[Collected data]
*** Begin section ***

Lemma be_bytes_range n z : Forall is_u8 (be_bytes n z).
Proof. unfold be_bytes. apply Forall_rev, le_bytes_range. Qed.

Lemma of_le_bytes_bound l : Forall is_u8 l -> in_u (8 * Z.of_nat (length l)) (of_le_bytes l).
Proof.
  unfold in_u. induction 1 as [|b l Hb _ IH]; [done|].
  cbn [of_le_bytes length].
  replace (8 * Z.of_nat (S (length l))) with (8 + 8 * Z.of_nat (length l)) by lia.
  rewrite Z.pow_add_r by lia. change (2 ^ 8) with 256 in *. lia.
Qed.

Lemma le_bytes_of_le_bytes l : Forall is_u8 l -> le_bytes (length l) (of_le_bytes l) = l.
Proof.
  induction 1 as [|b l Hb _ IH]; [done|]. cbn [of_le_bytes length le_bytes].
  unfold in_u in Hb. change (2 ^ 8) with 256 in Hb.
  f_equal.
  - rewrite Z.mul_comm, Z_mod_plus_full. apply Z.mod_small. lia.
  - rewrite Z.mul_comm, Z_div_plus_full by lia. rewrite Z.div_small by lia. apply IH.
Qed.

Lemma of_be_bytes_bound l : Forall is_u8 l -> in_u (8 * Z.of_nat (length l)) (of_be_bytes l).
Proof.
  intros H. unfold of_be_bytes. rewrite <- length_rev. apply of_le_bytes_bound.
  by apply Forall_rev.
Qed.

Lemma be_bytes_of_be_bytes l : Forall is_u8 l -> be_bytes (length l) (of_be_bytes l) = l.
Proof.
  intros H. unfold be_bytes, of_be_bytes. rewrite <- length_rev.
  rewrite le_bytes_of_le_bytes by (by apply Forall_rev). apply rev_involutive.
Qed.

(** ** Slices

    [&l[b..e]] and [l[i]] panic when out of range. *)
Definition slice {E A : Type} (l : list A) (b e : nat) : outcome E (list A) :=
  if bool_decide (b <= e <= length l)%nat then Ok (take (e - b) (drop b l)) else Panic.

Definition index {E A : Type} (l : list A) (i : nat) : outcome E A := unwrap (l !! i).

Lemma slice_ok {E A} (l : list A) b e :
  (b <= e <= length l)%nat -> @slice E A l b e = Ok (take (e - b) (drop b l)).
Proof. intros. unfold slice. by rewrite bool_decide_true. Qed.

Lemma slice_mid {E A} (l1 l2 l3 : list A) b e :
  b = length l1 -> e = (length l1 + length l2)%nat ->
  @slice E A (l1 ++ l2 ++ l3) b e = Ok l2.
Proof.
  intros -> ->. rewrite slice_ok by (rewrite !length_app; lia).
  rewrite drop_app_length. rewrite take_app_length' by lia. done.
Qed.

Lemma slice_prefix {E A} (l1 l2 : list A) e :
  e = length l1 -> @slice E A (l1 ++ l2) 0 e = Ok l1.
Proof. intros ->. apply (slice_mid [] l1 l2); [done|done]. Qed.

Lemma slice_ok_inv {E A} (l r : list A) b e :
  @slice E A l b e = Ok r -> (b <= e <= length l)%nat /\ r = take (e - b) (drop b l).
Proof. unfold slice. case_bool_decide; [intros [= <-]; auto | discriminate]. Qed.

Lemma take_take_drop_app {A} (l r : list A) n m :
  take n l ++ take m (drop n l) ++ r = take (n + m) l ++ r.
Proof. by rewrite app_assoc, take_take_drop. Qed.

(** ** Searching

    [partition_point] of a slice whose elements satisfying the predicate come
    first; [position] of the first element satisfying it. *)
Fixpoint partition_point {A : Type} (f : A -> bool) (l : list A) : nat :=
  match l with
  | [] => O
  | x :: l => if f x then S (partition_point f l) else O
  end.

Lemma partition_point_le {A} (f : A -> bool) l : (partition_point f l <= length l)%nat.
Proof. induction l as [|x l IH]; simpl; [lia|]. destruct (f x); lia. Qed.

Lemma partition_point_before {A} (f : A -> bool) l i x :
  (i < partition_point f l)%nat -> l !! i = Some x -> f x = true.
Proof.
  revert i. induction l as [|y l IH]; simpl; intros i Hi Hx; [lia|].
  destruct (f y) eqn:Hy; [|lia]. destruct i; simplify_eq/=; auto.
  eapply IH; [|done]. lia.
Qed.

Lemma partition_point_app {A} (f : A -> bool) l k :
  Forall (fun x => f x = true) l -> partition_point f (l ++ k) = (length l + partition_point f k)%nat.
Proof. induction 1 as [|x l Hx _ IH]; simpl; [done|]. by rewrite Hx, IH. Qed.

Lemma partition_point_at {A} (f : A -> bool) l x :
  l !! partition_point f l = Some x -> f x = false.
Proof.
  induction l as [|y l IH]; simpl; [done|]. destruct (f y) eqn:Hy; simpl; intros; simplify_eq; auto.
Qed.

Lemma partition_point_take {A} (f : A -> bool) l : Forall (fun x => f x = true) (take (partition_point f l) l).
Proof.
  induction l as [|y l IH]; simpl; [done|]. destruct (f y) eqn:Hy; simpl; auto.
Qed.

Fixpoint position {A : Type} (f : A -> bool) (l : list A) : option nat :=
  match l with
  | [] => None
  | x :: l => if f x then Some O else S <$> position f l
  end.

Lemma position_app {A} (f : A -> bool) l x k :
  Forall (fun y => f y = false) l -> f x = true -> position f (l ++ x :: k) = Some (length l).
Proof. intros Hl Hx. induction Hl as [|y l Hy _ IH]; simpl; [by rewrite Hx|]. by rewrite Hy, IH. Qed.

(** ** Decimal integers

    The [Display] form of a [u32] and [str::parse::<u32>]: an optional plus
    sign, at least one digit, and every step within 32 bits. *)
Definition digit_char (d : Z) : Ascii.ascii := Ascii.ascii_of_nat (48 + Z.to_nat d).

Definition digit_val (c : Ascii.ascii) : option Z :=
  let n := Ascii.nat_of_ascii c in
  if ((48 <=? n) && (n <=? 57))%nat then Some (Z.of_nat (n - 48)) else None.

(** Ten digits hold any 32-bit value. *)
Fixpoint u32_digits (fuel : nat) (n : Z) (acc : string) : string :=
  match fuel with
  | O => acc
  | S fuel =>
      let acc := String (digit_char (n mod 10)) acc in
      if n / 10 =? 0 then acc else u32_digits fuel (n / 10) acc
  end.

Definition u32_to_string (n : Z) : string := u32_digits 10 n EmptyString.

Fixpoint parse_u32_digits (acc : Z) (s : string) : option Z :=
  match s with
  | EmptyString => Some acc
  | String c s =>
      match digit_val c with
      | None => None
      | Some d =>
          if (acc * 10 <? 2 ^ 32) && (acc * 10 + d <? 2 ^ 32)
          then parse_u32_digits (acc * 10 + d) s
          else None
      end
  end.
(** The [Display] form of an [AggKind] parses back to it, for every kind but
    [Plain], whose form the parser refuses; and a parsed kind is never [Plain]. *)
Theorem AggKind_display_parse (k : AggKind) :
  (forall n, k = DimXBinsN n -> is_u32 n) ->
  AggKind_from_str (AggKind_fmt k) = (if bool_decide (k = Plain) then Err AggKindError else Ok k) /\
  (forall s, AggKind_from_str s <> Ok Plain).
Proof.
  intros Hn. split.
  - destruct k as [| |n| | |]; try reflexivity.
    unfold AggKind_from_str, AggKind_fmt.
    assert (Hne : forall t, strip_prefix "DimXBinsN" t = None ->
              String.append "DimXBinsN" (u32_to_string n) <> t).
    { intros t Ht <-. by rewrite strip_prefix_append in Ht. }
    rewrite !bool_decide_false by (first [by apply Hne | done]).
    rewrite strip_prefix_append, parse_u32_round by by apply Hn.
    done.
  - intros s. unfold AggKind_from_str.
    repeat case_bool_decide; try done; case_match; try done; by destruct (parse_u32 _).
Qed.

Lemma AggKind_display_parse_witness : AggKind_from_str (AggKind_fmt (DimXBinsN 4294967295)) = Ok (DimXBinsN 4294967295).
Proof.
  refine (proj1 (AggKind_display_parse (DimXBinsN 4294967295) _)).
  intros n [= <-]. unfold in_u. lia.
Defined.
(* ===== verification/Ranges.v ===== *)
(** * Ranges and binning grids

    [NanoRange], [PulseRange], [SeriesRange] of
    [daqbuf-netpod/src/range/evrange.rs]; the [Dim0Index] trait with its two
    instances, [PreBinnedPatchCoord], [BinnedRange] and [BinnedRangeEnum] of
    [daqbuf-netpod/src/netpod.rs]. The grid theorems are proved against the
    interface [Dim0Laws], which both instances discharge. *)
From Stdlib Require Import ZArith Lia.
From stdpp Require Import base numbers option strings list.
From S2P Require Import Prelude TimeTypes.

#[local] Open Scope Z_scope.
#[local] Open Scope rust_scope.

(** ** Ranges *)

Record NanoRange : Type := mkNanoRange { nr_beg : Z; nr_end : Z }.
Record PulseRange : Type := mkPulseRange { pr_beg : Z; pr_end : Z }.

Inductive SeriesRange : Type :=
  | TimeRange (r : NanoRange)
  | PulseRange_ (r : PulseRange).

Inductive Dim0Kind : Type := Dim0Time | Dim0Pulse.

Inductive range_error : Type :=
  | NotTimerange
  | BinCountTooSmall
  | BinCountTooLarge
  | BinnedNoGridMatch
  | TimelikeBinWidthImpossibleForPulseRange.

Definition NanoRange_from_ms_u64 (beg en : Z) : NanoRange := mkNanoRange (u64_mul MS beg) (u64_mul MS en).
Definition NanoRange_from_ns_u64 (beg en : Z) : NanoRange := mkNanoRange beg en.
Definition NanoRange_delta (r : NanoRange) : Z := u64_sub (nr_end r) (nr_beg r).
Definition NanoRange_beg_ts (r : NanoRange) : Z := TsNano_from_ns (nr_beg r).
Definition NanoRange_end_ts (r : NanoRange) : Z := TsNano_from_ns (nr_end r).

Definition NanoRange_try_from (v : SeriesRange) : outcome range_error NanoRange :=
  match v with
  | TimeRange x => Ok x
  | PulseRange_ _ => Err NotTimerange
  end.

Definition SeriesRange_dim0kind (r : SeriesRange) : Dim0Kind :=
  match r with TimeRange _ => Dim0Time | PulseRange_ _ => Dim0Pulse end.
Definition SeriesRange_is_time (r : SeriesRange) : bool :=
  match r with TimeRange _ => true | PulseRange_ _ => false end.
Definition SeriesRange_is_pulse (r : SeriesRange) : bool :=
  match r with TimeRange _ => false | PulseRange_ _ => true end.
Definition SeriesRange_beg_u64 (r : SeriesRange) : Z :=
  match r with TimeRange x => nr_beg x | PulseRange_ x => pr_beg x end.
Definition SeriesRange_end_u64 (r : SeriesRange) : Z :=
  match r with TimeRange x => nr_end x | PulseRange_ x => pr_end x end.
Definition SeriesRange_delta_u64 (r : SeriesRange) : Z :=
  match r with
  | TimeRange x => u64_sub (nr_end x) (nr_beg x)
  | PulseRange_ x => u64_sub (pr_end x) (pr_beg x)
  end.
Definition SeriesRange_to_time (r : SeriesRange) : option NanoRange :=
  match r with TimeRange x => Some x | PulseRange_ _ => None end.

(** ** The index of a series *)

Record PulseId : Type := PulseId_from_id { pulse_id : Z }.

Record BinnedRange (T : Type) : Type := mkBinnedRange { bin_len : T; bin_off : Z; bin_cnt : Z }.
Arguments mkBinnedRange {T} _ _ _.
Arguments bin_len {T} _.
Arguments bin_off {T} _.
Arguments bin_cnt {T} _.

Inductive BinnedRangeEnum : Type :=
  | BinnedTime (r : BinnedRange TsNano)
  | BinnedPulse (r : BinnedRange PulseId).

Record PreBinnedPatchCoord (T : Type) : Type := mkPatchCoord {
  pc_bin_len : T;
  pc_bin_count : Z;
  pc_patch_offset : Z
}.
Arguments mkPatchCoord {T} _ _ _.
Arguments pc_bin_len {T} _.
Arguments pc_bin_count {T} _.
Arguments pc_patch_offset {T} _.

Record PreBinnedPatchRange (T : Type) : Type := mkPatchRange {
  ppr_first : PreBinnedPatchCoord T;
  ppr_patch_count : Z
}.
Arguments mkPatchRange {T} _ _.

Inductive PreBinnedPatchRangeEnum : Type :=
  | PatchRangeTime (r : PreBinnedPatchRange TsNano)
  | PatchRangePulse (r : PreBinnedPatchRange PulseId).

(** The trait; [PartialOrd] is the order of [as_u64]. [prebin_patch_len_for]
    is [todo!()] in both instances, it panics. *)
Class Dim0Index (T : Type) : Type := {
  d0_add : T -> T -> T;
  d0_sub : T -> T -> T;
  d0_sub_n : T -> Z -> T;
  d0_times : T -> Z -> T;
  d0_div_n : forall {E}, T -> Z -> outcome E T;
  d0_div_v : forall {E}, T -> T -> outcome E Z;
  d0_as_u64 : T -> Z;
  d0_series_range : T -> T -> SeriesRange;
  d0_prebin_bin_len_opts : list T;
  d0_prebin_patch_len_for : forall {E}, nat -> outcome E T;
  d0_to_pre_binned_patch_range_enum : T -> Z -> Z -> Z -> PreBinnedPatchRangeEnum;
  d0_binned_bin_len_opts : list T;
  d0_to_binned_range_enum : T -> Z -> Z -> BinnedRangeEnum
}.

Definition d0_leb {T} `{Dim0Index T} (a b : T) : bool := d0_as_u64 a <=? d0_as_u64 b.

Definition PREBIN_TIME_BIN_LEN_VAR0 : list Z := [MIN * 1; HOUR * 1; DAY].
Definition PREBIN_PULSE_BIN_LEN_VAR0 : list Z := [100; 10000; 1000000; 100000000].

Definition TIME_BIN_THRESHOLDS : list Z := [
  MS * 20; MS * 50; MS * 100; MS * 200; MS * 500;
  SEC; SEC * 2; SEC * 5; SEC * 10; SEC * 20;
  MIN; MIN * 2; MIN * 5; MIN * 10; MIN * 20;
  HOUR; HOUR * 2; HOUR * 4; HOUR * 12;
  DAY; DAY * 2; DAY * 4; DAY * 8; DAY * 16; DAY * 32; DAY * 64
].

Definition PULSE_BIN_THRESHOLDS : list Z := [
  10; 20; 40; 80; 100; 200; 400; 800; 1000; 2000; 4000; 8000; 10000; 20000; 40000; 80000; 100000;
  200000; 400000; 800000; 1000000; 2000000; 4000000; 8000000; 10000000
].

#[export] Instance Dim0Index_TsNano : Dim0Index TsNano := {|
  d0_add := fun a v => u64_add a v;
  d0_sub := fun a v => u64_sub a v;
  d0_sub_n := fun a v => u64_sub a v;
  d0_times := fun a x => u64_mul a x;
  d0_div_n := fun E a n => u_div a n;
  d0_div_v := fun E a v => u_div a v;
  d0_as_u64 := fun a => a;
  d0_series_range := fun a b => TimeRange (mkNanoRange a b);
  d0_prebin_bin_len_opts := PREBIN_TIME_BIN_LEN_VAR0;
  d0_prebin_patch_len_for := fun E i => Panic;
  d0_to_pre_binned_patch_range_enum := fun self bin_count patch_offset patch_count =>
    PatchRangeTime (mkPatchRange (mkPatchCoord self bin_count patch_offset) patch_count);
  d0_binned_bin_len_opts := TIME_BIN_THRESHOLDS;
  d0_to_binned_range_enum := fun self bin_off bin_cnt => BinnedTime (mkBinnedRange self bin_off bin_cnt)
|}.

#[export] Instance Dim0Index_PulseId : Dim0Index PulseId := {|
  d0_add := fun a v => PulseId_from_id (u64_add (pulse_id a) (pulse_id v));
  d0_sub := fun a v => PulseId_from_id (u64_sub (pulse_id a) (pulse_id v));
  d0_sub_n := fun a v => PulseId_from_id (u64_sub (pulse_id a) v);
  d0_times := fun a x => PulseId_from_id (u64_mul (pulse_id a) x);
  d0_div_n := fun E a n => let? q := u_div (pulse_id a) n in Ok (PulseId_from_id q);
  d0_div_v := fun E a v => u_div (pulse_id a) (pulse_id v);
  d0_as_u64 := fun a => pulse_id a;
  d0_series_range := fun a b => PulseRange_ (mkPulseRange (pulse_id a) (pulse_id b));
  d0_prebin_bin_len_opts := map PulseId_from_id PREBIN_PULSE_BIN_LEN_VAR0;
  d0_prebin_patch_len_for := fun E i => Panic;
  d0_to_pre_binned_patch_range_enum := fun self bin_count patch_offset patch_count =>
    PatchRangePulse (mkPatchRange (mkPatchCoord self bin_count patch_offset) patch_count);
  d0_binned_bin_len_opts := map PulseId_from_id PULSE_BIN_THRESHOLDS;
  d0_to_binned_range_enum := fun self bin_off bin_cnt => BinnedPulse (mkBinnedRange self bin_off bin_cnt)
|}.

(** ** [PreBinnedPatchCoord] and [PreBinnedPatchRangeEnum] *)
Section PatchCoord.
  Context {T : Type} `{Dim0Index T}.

*** End section ***

Exercise description:
Could you filter the entries above for lines holding the string "BinnedTime" and copy them?

Response area:
  | BinnedTime (r : BinnedRange TsNano)
  d0_to_binned_range_enum := fun self bin_off bin_cnt => BinnedTime (mkBinnedRange self bin_off bin_cnt)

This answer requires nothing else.